* _WORK TO BE COMPLETED_
The full listing should be set down exactly as it reads.

* _TASK INPUTS_
Definition ack_freed (free : bool) (a : ToBeReceivedAckRecord_t) : ToBeReceivedAckRecord_t :=
  mkAck (clientTokenID a) (ack_thingName a) (ack_action a) (ack_callback a) (pCallbackContext a) free
    (ack_timer a).
Definition sr_freed (free : bool) (r : SubscriptionRecord_t) : SubscriptionRecord_t :=
  mkSubscription (sr_Topic r) (sr_count r) free (sr_isSticky r).
Definition sr_counted (count : Z) (r : SubscriptionRecord_t) : SubscriptionRecord_t :=
  mkSubscription (sr_Topic r) count (sr_isFree r) (sr_isSticky r).

Definition initDeltaTokens : M (St W) unit :=
  run! for_loop (Z.to_nat MAX_JSON_TOKEN_EXPECTED) 0 (fun i =>
    do! l := static tokenTable in
    do! t := lift (aload l i) in
    do! l := lift (astore l i (mkJsonToken (jt_pKey t) (jt_pStruct t) (jt_callback t) true)) in
    run! assign_static (set_tokenTable l) in
    ret (None : option unit)) in
  run! assign_static (set_tokenTableIndex 0) in
  assign_static (set_deltaTopicSubscribedFlag false).

Definition registerJsonTokenOnDelta (pStruct : Z) : M (St W) IoT_Error_t :=
  do! subscribed := static deltaTopicSubscribedFlag in
  do! rc :=
    if negb subscribed then
      do! name := static myThingName in
      do! thing := lift (string_arg (Some name)) in
      do! topic := static shadowDeltaTopic in
      do! (topic, n) := lift (snprintf topic 0 MAX_SHADOW_TOPIC_LENGTH_BYTES (delta_topic_text thing)) in
      run! assign_static (set_shadowDeltaTopic topic) in
      do! p := static pMqttClient in
      do! n := lift (strlen topic) in
      do! rc := aws_iot_mqtt_subscribe fuel p (Some topic) (u16 n) QOS0
                  (Some shadow_delta_callback_address) 0 in
      run! assign_static (set_deltaTopicSubscribedFlag true) in
      ret rc
    else ret SUCCESS in
  do! index := static tokenTableIndex in
  if MAX_JSON_TOKEN_EXPECTED <=? index then ret FAILURE
  else
    do! structs := static json_structs in
    do! s := lift (aload structs pStruct) in
    do! l := static tokenTable in
    do! l := lift (astore l index (mkJsonToken (pKey s) pStruct (cb s) false)) in
    run! assign_static (set_tokenTable l) in
    run! assign_static (set_tokenTableIndex (u32 (index + 1))) in
    ret rc.

(** [for(i = i0; i < i0 + n; i++) if(p(list[i])) return i; return -1;] *)
Fixpoint find_index {A : Type} (p : A -> outcome bool) (l : list A) (n : nat) (i : Z) : outcome Z :=
  match n with
  | O => Done (-1)
  | S n =>
      let! x := aload l i in
      let! b := p x in
      if (b : bool) then Done i else find_index p l n (i + 1)
  end.

Definition getNextFreeIndexOfSubscriptionList : M (St W) Z :=
  do! l := static SubscriptionList in
  do! i := lift (find_index (fun r => Done (sr_isFree r)) l (Z.to_nat MAX_TOPICS_AT_ANY_GIVEN_TIME) 0) in
  if i =? -1 then ret (-1)
  else
    do! r := lift (aload l i) in
    run! set_subscription_at i (sr_freed false r) in
    ret i.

* _TASK ANSWER_
Definition ack_freed (free : bool) (a : ToBeReceivedAckRecord_t) : ToBeReceivedAckRecord_t :=
  mkAck (clientTokenID a) (ack_thingName a) (ack_action a) (ack_callback a) (pCallbackContext a) free
    (ack_timer a).
Definition sr_freed (free : bool) (r : SubscriptionRecord_t) : SubscriptionRecord_t :=
  mkSubscription (sr_Topic r) (sr_count r) free (sr_isSticky r).
Definition sr_counted (count : Z) (r : SubscriptionRecord_t) : SubscriptionRecord_t :=
  mkSubscription (sr_Topic r) count (sr_isFree r) (sr_isSticky r).

Definition initDeltaTokens : M (St W) unit :=
  run! for_loop (Z.to_nat MAX_JSON_TOKEN_EXPECTED) 0 (fun i =>
    do! l := static tokenTable in
    do! t := lift (aload l i) in
    do! l := lift (astore l i (mkJsonToken (jt_pKey t) (jt_pStruct t) (jt_callback t) true)) in
    run! assign_static (set_tokenTable l) in
    ret (None : option unit)) in
  run! assign_static (set_tokenTableIndex 0) in
  assign_static (set_deltaTopicSubscribedFlag false).

Definition registerJsonTokenOnDelta (pStruct : Z) : M (St W) IoT_Error_t :=
  do! subscribed := static deltaTopicSubscribedFlag in
  do! rc :=
    if negb subscribed then
      do! name := static myThingName in
      do! thing := lift (string_arg (Some name)) in
      do! topic := static shadowDeltaTopic in
      do! (topic, n) := lift (snprintf topic 0 MAX_SHADOW_TOPIC_LENGTH_BYTES (delta_topic_text thing)) in
      run! assign_static (set_shadowDeltaTopic topic) in
      do! p := static pMqttClient in
      do! n := lift (strlen topic) in
      do! rc := aws_iot_mqtt_subscribe fuel p (Some topic) (u16 n) QOS0
                  (Some shadow_delta_callback_address) 0 in
      run! assign_static (set_deltaTopicSubscribedFlag true) in
      ret rc
    else ret SUCCESS in
  do! index := static tokenTableIndex in
  if MAX_JSON_TOKEN_EXPECTED <=? index then ret FAILURE
  else
    do! structs := static json_structs in
    do! s := lift (aload structs pStruct) in
    do! l := static tokenTable in
    do! l := lift (astore l index (mkJsonToken (pKey s) pStruct (cb s) false)) in
    run! assign_static (set_tokenTable l) in
    run! assign_static (set_tokenTableIndex (u32 (index + 1))) in
    ret rc.

(** [for(i = i0; i < i0 + n; i++) if(p(list[i])) return i; return -1;] *)
Fixpoint find_index {A : Type} (p : A -> outcome bool) (l : list A) (n : nat) (i : Z) : outcome Z :=
  match n with
  | O => Done (-1)
  | S n =>
      let! x := aload l i in
      let! b := p x in
      if (b : bool) then Done i else find_index p l n (i + 1)
  end.

Definition getNextFreeIndexOfSubscriptionList : M (St W) Z :=
  do! l := static SubscriptionList in
  do! i := lift (find_index (fun r => Done (sr_isFree r)) l (Z.to_nat MAX_TOPICS_AT_ANY_GIVEN_TIME) 0) in
  if i =? -1 then ret (-1)
  else
    do! r := lift (aload l i) in
    run! set_subscription_at i (sr_freed false r) in
    ret i.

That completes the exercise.